CAE and reliability analysis: In product reliability evaluation, input parameters (material strength, geometric tolerances) are sampled from their distributions and responses are computed with finite elements. When input distributions are non-standard, rejection sampling generates the inputs, and the resulting response distribution gives the failure probability.

Machine learning and generative models: Rejection sampling is used in evaluating normalizing constants, sampling from energy-based models and estimating rare events. The concept also appears in the theoretical analysis of GANs and diffusion models and is part of the toolkit for understanding modern generative methods.

Common Misconceptions and Cautions

The most common misconception is to think that "as long as samples are eventually produced, the quality is the same regardless of acceptance rate". The accepted samples do follow p(x) exactly in theory, but if the rate 1/M is extremely low, obtaining the desired number of samples costs an enormous number of trials.
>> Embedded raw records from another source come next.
(* ===== verification/DvbPes.v ===== *)
(** DVB VBI demultiplexer: the Packetized Elementary Stream layer of
    [src/src/dvb_demux.c], with its wrap-around buffer and frame callbacks. *)
From S2P Require Import Prelude Sliced DvbMux DvbDemux.

Definition VBI_ERR_CALLBACK : Z := 0x7080a00.
Definition PRIVATE_STREAM_1 : Z := 0xBD.
Definition PES_HEADER_LOOKAHEAD : Z := 48.
Definition TS_HEADER_LOOKAHEAD : Z := 10.
Definition TS_SYNC_SEARCH_LOOKAHEAD : Z := 188 + TS_HEADER_LOOKAHEAD - 1.
Definition ALIGN (x : Z) : Z := (x + 15) .& Z.lnot 15.

(** [bp] is an offset into [buffer]. *)
Record wrap := Wrap { buffer : list Z; bp : Z; skip : Z; consume : Z; lookahead : Z; leftover : Z }.

Definition wrap_set_skip (n : Z) (w : wrap) : wrap :=
  Wrap (buffer w) (bp w) n (consume w) (lookahead w) (leftover w).
Definition wrap_set_leftover (n : Z) (w : wrap) : wrap :=
  Wrap (buffer w) (bp w) (skip w) (consume w) (lookahead w) n.
Definition wrap_set_lookahead (n : Z) (w : wrap) : wrap :=
  Wrap (buffer w) (bp w) (skip w) (consume w) n (leftover w).
Definition wrap_set_buffer (b : list Z) (bp : Z) (w : wrap) : wrap :=
  Wrap b bp (skip w) (consume w) (lookahead w) (leftover w).

(** The bytes from [a] up to the end [b] of the data; [None] if these are not
    positions in the array. *)
Definition slice (l : list Z) (a b : Z) : option (list Z) :=
  if decide (0 ≤ a ∧ a ≤ b ∧ b ≤ Z.of_nat (length l))
  then Some (take (Z.to_nat (b - a)) (drop (Z.to_nat a) l)) else None.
For Beta(2,5) with M = 10 the acceptance rate is 10%, meaning you need roughly four times as many trials as with M = 2.458. Pick M as close to the supremum as you can; in the simulator slide M while watching the "acceptance rate" card to feel where the sweet spot is.

The next most common mistake is to under-think the choice of the proposal q(x). If q has a very different shape from p, then even when M*q(x) >= p(x) holds the bulk of proposals land in "wasteful" regions far from the support of p and almost all are rejected. In the simulator set the target to 1 (bimodal) and the proposal width to 0.5: proposals pile up around the center and the two modes are starved. A good proposal is "shaped like p, with tails at least as wide".

Finally, understand what happens if M*q(x) >= p(x) is violated. The inequality must hold for every x; if it fails at even a single point, the acceptance probability exceeds 1 there and the resulting samples are systematically biased away from p(x). In the simulator, with target = Beta(2,5) and M = 2, the blue curve breaks through the green dashed ceiling near the peak and the histogram visibly underestimates the mode. In code, evaluate sup p/q on a fine grid or with numerical optimization and apply a safety factor before settling on M.